General Motors Responds to the Market’s Recession Fears With Great Third-Quarter Earnings Results
Shares rose after the company posted $4.6 billion in automotive free cash flow and maintained their 2022 guidance.
General Motors’ (GM) stock rose over 4% after the company reported third-quarter results on Oct. 25, thanks partly to adjusted diluted EPS of $2.25 beating the Refinitiv consensus of $1.88. We are maintaining our fair value estimate. We think the market was expecting bad news similar to Ford’s third-quarter announcement on Sept. 19, of partially built vehicles from the chip shortage and $1 billion in extra costs perhaps jeopardizing GM’s full-year guidance. GM instead maintained 2022 guidance, repurchased $1.5 billion in stock, and posted excellent automotive free cash flow of $4.6 billion, over triple the first half’s $1.4 billion. At June 30, GM had 95,000 partially built vehicles due to the chip shortage; nearly 75% of them have now been shipped. Management reports demand remains very strong and consumers continue to want the highest-dollar trim packages. Inventory has improved greatly from June 30 but remains historically low, so we see upside in GM’s volume next year while pricing falls as supply improves. Third-quarter total company adjusted EBIT of $4.3 billion brings the year-to-date figure to $10.7 billion. Full-year guidance is $13 billion-$15 billion, so fourth-quarter results will decline from the third quarter unless GM hits the high end of guidance. CFO Paul Jacobson said GM continues to track to the midpoint.

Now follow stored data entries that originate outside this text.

Lemma linv_timer i l l' : linv l -> life_step (lf_timer i) l = Some l' -> linv l'.
Proof.
  intros Hl. cbn [life_step]. destruct (w_ready (lf_world l) !! i) as [[k []]|] eqn:Ei; simpl; [|..|done].
  - intros [= <-]. destruct Hl as [Hc Hb Hd]. split; [by rewrite (owned_ext l)|by apply (lbase_same l); destruct Hb|done].
  - destruct Hl as [Hc Hb Hd].
    assert (forall b, Forall op_use_alive (lf_uses l ++ [(u_timer k, b)])) as Hu by (intros b; by apply other_use).
    destruct (lf_alive l) eqn:Ea.
    + simpl. rewrite Ei. simpl. intros [= <-].
      match goal with |- linv (Nat.iter ?m enqueue ?x) => destruct (enqueue_iter m x) as [n ->] end.
      apply linv_keep; [done| |].
      * rewrite Hc. apply owned_ext; [|done..]. simpl. by rewrite ops_timer.
      * apply (lbase_same l); [|done..|by simpl; rewrite Ea|done]. simpl. by rewrite ops_timer.
    + intros [= <-]. split.
      * etrans; [exact Ea|]. etrans; [exact Hc|]. symmetry. by apply owned_ext.
      * apply (lbase_same l); [done..|by simpl; rewrite Ea|done].
      * intros _. exact (Hd eq_refl).
Qed.

(** A call on an owned object, which stays owned. *)
Lemma linv_held l k l' :
  linv l -> held l k = Some l' -> lf_alive k = lf_alive l -> (owned l = true -> owned k = true) ->
  (lbase l -> lbase k) -> linv l'.
Proof.
  intros [Hc Hb _]. unfold held. destruct (owned l) eqn:E; [|done]. intros [= <-] Ea Ho Hk.
  apply linv_keep; [congruence|by apply Ho|by apply Hk].
Qed.

Lemma linv_start l o w l' :
  linv l -> held l (upd_world w l) = Some l' -> w_ops w = w_ops (lf_world l) ++ [o] ->
  op_typed o = true -> linv l'.
Proof.
  intros Hl Hs Ew Ho. eapply linv_held; [done|exact Hs|done| |].
  - intros _. by eapply owned_start.
  - by eapply lbase_start.
Qed.

(** A [shared_ptr] that is not the last owner's reason to live may go. *)
Lemma linv_give_up l l' :
  linv l -> lf_alive l' = lf_alive l -> lbase l' -> (owned l = false -> owned l' = false) ->
  lf_world l' = lf_world l -> linv (release l').
Proof.
  intros [Hc Hb Hd] Ea Hb' Ho Ew. destruct (lf_alive l) eqn:El.
  - apply linv_release; congruence.
  - unfold release. rewrite Ea. simpl. split; [rewrite Ea, Ho; done|done|]. intros _. rewrite Ew. by apply Hd.
Qed.

Lemma linv_step a l l' : linv l -> life_step a l = Some l' -> linv l'.
Proof.
  intros Hl Hs. destruct a as [d|k|i|i ec e next| | |p h sv| | | | | |].
  - cbn [life_step] in Hs. destruct (timed_step _ _) as [w|] eqn:E; [|done]. injection Hs as <-.
    apply tick_inv in E as (_ & _ & _ & ->). destruct Hl as [Hc Hb Hd].
    split; [by rewrite (owned_ext l)|by apply (lbase_same l); destruct Hb|done].
  - cbn [life_step] in Hs. destruct (timed_step _ _) as [w|] eqn:E; [|done]. injection Hs as <-.
    simpl in E. destruct (w_armed _ k) as [dl|] eqn:Ek; [|done]. destruct (dl <=? _); [|done].
    injection E as <-. destruct Hl as [Hc Hb Hd].
    split; [by rewrite (owned_ext l)|by apply (lbase_same l); destruct Hb|].
    intros Ha. specialize (Hd Ha k). congruence.
  - by eapply linv_timer.
  - by eapply linv_complete.
  - simpl in Hs. destruct (_ <? _)%nat; [|done]. injection Hs as <-. destruct Hl as [Hc Hb Hd].
    split; [by rewrite (owned_ext l)|by apply (lbase_same l); [..|apply other_use|]|done].
  - eapply linv_held; [done|exact Hs|..]; destruct (enqueue_eq l) as [n ->]; [done|intros <-; by apply owned_ext|].
    intros Hb. by apply (lbase_same l); destruct Hb.
  - eapply (linv_start l (op_resolve h sv (cb_connected p))); [done|exact Hs| |done].
    simpl. by rewrite ops_restart.
  - eapply (linv_start l (op_handshake server cb_accepted)); [done|exact Hs| |done].
    simpl. by rewrite ops_reset_handshake.
  - by eapply (linv_start l (op_read 8 cb_frame_size)).
  - eapply linv_held; [done|exact Hs|done| |]; [|by intros [H1 H2 H3]].
    intros _. rewrite owned_eq. simpl. by rewrite orb_true_r.
  - simpl in Hs. destruct (lf_handles l) as [|n] eqn:En; [done|]. injection Hs as <-.
    apply (linv_give_up l); [done..|by destruct (li_base _ Hl)| |done].
    rewrite owned_eq, En. simpl. by rewrite orb_true_r.
  - injection Hs as <-. apply (linv_give_up l); [done..|by apply lbase_unregister, li_base| |done].
    intros (Hr & Ho & Hh)%not_owned. rewrite owned_eq. simpl. by rewrite Ho, Hh.
  - simpl in Hs. destruct Hl as [Hc Hb Hd]. destruct (lf_registered l) eqn:Er; injection Hs as <-.
    + apply linv_release; [simpl; rewrite Hc, owned_eq, Er; done|].
      destruct Hb. by split.
    + split; [by rewrite (owned_ext l)|by apply (lbase_same l); destruct Hb|done].
Qed.

Lemma linv_run ls l l' : linv l -> life_run ls l = Some l' -> linv l'.
Proof.
  revert l. induction ls as [|a ls IH]; simpl; intros l Hl Hr; [by simplify_eq|].
  destruct (life_step a l) as [l1|] eqn:E; [|done]. apply (IH l1); [|done]. by eapply linv_step.
Qed.

Lemma linv_new managed sock : linv (new_life managed sock).
Proof. split; [done| |done]. by repeat split. Qed.
End lifetime.

(** ** After the destruction *)
Section afterwards.
Context `{Schema} {BE : BoostEndian}.

(** No write is with Asio, and no handler of an expired wait is queued. *)
Definition nothing_left (l : life) : Prop :=
  lf_writes l = 0%nat /\ Forall (fun p => p.2 = true) (w_ready (lf_world l)).

(** Destroyed, with nothing that would use the object again. *)
Definition gone (l : life) : Prop := linv l /\ lf_alive l = false /\ nothing_left l.
Lemma rinv_attempt st w : state_ok p st -> rinv p w -> rinv p (attempt_reconnect st w).2.
Proof.
  intros Hs Hw. unfold attempt_reconnect. erewrite bind_Ret by reflexivity.
  destruct (reconnect_stopped_ w); [done|]. erewrite bind_Ret by reflexivity.
  apply rinv_do_connect; [by apply Forall_singleton|]. by apply (rinv_ext w).
Qed.

Lemma rinv_mop o ok e w :
  Forall (state_ok p) (states_of o) -> rinv p w -> rinv p (on_mop undefined_cast o ok e w).2.
Proof.
  intros Ho Hw.
  assert (forall st, states_of o = [st] -> state_ok p st) as Hst
    by (intros st E; rewrite E in Ho; by inversion Ho).
  assert (forall s, rinv p (connected_to s ok e w)) as Hc
    by (intros s; unfold connected_to; destruct ok; by apply (rinv_ext w)).
  destruct o as [s|s|s|s state|s state|st]; simpl.
  - destruct ok; [by apply rinv_register|done].
  - unfold on_base_connected. destruct ok; simpl; [|apply (Hc s)]. apply rinv_start; [done|apply (Hc s)].
  - destruct ok; [by apply rinv_register|done].
  - unfold on_dialled. destruct (_ && _); [apply (Hc s)|]. destruct ok; simpl.
    + apply rinv_start; [done|apply (Hc s)].
    + destruct state as [st|]; [|apply (Hc s)]. apply rinv_schedule; [|apply (Hc s)].
      by apply Hst.
  - unfold on_dial_handshake. erewrite bind_Ret by reflexivity. destruct (_ && _); [done|].
    destruct state as [st|]; destruct ok; simpl; try (erewrite bind_Ret by reflexivity).
    + apply rinv_register. destruct (Hst st eq_refl) as [Ep _].
      destruct Hw as [H1 H2 H3]. split; [done| |done].
      intros s' st'. simpl. rewrite lookup_insert_Some. intros [[_ <-]|[_ Hm]]; [|by apply (H2 s')].
      by split_and!; simpl; [|done|rewrite Ep].
    + apply rinv_schedule; [|done]. by apply Hst.
    + by apply rinv_register.
    + done.
  - unfold on_backoff. erewrite bind_Ret by reflexivity. destruct (_ || _); [done|].
    apply rinv_attempt; [|done]. destruct (Hst st eq_refl) as (E1 & E2 & E3 & E4).
    split_and!; [done..|]. right. simpl. rewrite E1. apply Z.le_min_r.
Qed.

Lemma rinv_accept ec e w : rinv p w -> rinv p (on_accept ec e w).2.
Proof.
  intros Hw. unfold on_accept. erewrite bind_Ret by reflexivity. destruct ec; [by apply (rinv_ext w)|].
  erewrite bind_Ret by reflexivity. unfold add_session, mbind, M_bind, modify, gets, lift_outcome.
  destruct (ipv4_address _); [|by apply (rinv_ext w)]. destruct (can_ip_connect _ _); simpl.
  - apply (rinv_ext (start_mop (m_accept_handshake (next_sid w)) w)); [done|]. by apply rinv_start.
  - apply (rinv_ext (log_event (ev_closed (next_sid w)) w)); [done|]. by apply rinv_log.
Qed.

Lemma rinv_add sock w : rinv p w -> rinv p ((s ← make_session sock; add_session s) w).2.
Proof.
  intros Hw. erewrite bind_Ret by reflexivity.
  unfold add_session, mbind, M_bind, modify, gets, lift_outcome.
  destruct (ipv4_address _); [|by apply (rinv_ext w)]. destruct (can_ip_connect _ _); simpl.
  - apply (rinv_ext (start_mop (m_accept_handshake (next_sid w)) w)); [done|]. by apply rinv_start.
  - apply (rinv_ext (log_event (ev_closed (next_sid w)) w)); [done|]. by apply rinv_log.
Qed.

Lemma rinv_step l w w' : policy_is p l -> rinv p w -> mstep undefined_cast l w = Some w' -> rinv p w'.
Proof.
  intros Hl Hw Hs. destruct l as [f| |ec e|sock|sock h sv|h sv ssl|h sv ssl p'|i ok e|s|]; simpl in Hs.
  - injection Hs as <-. by apply (rinv_ext w).
  - injection Hs as <-. by apply (rinv_ext w).
  - destruct (_ && _); [|done]. injection Hs as <-. by apply rinv_accept.
  - injection Hs as <-. by apply (rinv_add sock).
  - injection Hs as <-. apply rinv_start; [done|]. apply rinv_log; [done|]. by apply (rinv_ext w).
  - injection Hs as <-. apply (rinv_do_connect (next_sid w) h sv None); [done|]. by apply (rinv_ext w).
  - injection Hs as <-. simpl in Hl. subst p'.
    apply (rinv_do_connect (next_sid w) h sv (Some (mkReconnectState h sv ssl p 0 (initial_delay p))));
      [|by apply (rinv_ext w)].
    apply Forall_singleton. by apply fresh_state_ok.
  - destruct (mops w !! i) as [o|] eqn:Ei; [|done]. injection Hs as <-.
    pose proof Hw as [H1 H2 H3]. apply rinv_mop; [by apply (Forall_lookup_1 _ _ _ _ H1 Ei)|].
    split; [|done..]. by apply Forall_delete.
  - injection Hs as <-. by apply rinv_remove.
  - injection Hs as <-. unfold stop. rewrite base_stop_frame. destruct Hw as [H1 H2 H3].
    split; simpl; [done| |].
    + intros s st Hs. by rewrite lookup_empty in Hs.
    + intros d [Hd|Hd]%elem_of_app; [by apply H3|]. by apply list_elem_of_fmap in Hd as (? & ? & _).
Qed.

Lemma rinv_run ls w w' :
  Forall (policy_is p) ls -> rinv p w -> mrun undefined_cast ls w = Some w' -> rinv p w'.
Proof.
  revert w. induction ls as [|l ls IH]; simpl; intros w Hl Hw Hr; [by simplify_eq|].
  apply Forall_cons in Hl as [Hl Hls].
  destruct (mstep undefined_cast l w) as [w1|] eqn:E; [|done].
  apply (IH w1); [done| |done]. by eapply rinv_step.
Qed.

Lemma rinv_new : rinv p new_manager.
Proof.
  split; simpl; [constructor| |].
  - intros s st Hs. by rewrite lookup_empty in Hs.
  - intros d Hd. by apply not_elem_of_nil in Hd.
Qed.
End attempts.

(** C32 The backoff stays within its policy: in every run whose reconnecting
    dials use one policy, every wait is the initial delay or at most the maximal
    one, and no dial or wait in progress has made more attempts than
    [max_attempts], when that is not zero. *)
Theorem backoff_within_policy (undefined_cast : spec_float -> Z) (p : reconnect_policy)
    (ls : list mlabel) (w : mworld) :
  0 <= max_attempts p -> Forall (policy_is p) ls -> mrun undefined_cast ls new_manager = Some w ->
  (forall d, ev_wait d ∈ mlog w -> d = initial_delay p \/ d <= max_delay p) /\
  (forall o st, o ∈ mops w -> st ∈ states_of o -> max_attempts p <> 0 ->
     rs_attempts st <= max_attempts p).
Proof.
  intros Hp Hl Hr. pose proof (rinv_run undefined_cast p Hp _ _ _ Hl (rinv_new p) Hr) as [H1 H2 H3].
  split; [exact H3|]. intros o st Ho Hst. rewrite Forall_forall in H1. specialize (H1 _ Ho).
  rewrite Forall_forall in H1. by apply (H1 _ Hst).
Qed.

Third-quarter adjusted EBIT saw a battle between higher logistics and commodity costs and strong volume and pricing. The year-ago quarter saw the bottom of industry U.S. light-vehicle inventory, so GM had a $5 billion volume tailwind this quarter and $2.1 billion in favorable pricing, all of which offset a $1.8 billion mix headwind and $3.6 billion in unfavorable costs. Jacobson said the expected $5 billion in commodity and logistic cost increases this year remains the plan but now sees about half of that amount from commodities rather than two thirds. GM uses multiyear contracts for steel, so that $5 billion will not entirely reverse itself in 2023.